In these Public Notices the Corps purported simply to redefine the scope of its regulatory authority within the ambit of the Rivers and Harbors Act of 1899, sections 9 and 10 of which prohibit filling or the construction of any "dam," "dike," "obstruction," or "other structures" within the "navigable water of the United States," without the prior authorization of the Corps of Engineers. 33 U.S.C. §§ 401, 403.
An understanding of the technical tide line terminology is critical to this case. Every 24.8 hours, both the Pacific and Atlantic coasts of the United States experience two complete tidal cycles, each including a high and a low tide. The Gulf coast tides, known as diurnal, have but one high and one low tide each lunar day. On the Atlantic coast, the difference between the two daily tidal cycles, known as semi-diurnal tides, is relatively slight. Accordingly, there is in most instances little difference between the two high tides or between the two low tides in a given day on the east coast. The two daily Pacific coast tidal cycles (known as "mixed type" tides), however, in most locations are substantially unequal in size, with one high tide significantly higher than the other. The mean high water line is the average of both of the daily high tides over a period of 18.6 years; the mean higher high water line is the average of only the higher of the two tides for the same period of time. Thus, on the Atlantic coast the difference between the MHW and the MHHW is relatively small, while on the Pacific coast generally it is relatively large. Sierra Club v. Leslie Salt, supra, 412 F.Supp. at 1098-99.
We shall first discuss Leslie's suit and then turn to that of the Sierra Club.
II.
Leslie's Suit.
A. Summary Judgment in Leslie's Suit.
A threshold question is raised by Leslie as to whether summary judgment was improperly granted.

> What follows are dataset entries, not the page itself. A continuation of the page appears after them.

(** ** The status page *)

Lemma dict_update_get (a b : list (string * json F)) k :
  NoDup (dict_keys b) -> dict_get k (dict_update a b) = match dict_get k b with Some v => Some v | None => dict_get k a end.
Proof.
  unfold dict_update. revert a. induction b as [|[k' v] b IH]; intros a Hn; cbn; [done|].
  cbn in Hn. apply NoDup_cons in Hn as [Hk Hn]. rewrite IH by done. destruct (String.eqb_spec k k') as [->|Hne].
  - assert (E : dict_get k' b = None) by (by apply dict_get_none). by rewrite E, dict_get_set_eq.
  - destruct (dict_get k b); [done|]. by rewrite dict_get_set_ne.
Qed.

Lemma wlan_infos_acc (runner : list (json F) -> run_answer) wlans acc infos :
  wlan_infos runner wlans acc = Ok infos ->
  forall w i, dict_get w infos = Some i -> dict_get w acc = Some i \/ (JStr w ∈ wlans /\ iw_info runner (JStr w) = Ok i).
Proof.
  revert acc. induction wlans as [|x wlans IH]; intros acc Hw w i Hi; cbn in Hw; [injection Hw as <-; by left|].
  destruct x as [| | | |s| |]; try done. destruct (iw_info runner (JStr s)) as [d|] eqn:Ed; [|done]. cbn in Hw.
  destruct (IH _ Hw w i Hi) as [H|[H1 H2]]; [|right; split; [by right|done]].
  destruct (String.eqb_spec w s) as [->|Hne]; [rewrite dict_get_set_eq in H; injection H as <-; right; split; [by left|done]|].
  rewrite dict_get_set_ne in H by congruence. by left.
Qed.

(** The page has every section whatever the services report; each radio entry
    is of a local card, named, with what [iw] said of it. *)
Lemma status_page runner repr version effective nics uptime rp page :
  status_fn runner repr version effective nics uptime rp = Ok page ->
  dict_keys page = ["fpvd"; "runner"; "radio"; "link"; "dynamicLink"; "pixelpilot"; "probe"; "beamforming"; "connection"] /\
  dict_get "runner" page = Some (JDict (rp_runner rp)) /\ dict_get "connection" page = Some (JDict (rp_connection rp)) /\
  exists cards infos, resolve_cards effective nics = Ok cards /\
    dict_get "radio" page = Some (JList (map (fun wi => JDict (dict_update [("wlan", JStr wi.1)] wi.2)) infos)) /\
    forall w i, dict_get w infos = Some i -> JStr w ∈ local_ifaces cards /\ iw_info runner (JStr w) = Ok i.
Proof.
  unfold status_fn. destruct (resolve_cards effective nics) as [cards|]; [|done]. cbn.
  destruct (wlan_infos runner (local_ifaces cards) []) as [infos|] eqn:Ei; [|done]. cbn.
  destruct (obj_get _ _ _) as [lid|]; [|done]. cbn. destruct (_dynamic_link_status _ _) as [dl|]; [|done]. cbn.
  destruct (_pixelpilot_status _ _) as [pp|]; [|done]. cbn. destruct (_probe_status _ _) as [pr|]; [|done]. cbn.
  intros [= <-]. split; [done|]. split; [done|]. split; [done|]. exists cards, infos. split; [done|]. split; [done|].
  intros w i Hw. by destruct (wlan_infos_acc _ _ _ _ Ei w i Hw).
Qed.
End Reads.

We find that the district court did not err in deciding that there were no genuine issues of material fact. The issues to be decided in Leslie's suit were purely legal. As framed by Leslie, the action was for a declaratory judgment that the regulatory jurisdiction of the Corps under both the Rivers and Harbors Act and the FWPCA extended only to the MHW line, and an injunction restraining the Corps from requiring permits for properties located above the MHW line. The suit did not involve action or inaction by the Corps on any particular application by Leslie for a permit under the Rivers and Harbors Act or the FWPCA, since Leslie has refused to apply for any permits. Thus, the particular circumstances and characteristics of Leslie's property in this case were not material to the questions raised on the motions for summary judgment.
B. Scope of Corps's Jurisdiction Under Rivers and Harbors Act.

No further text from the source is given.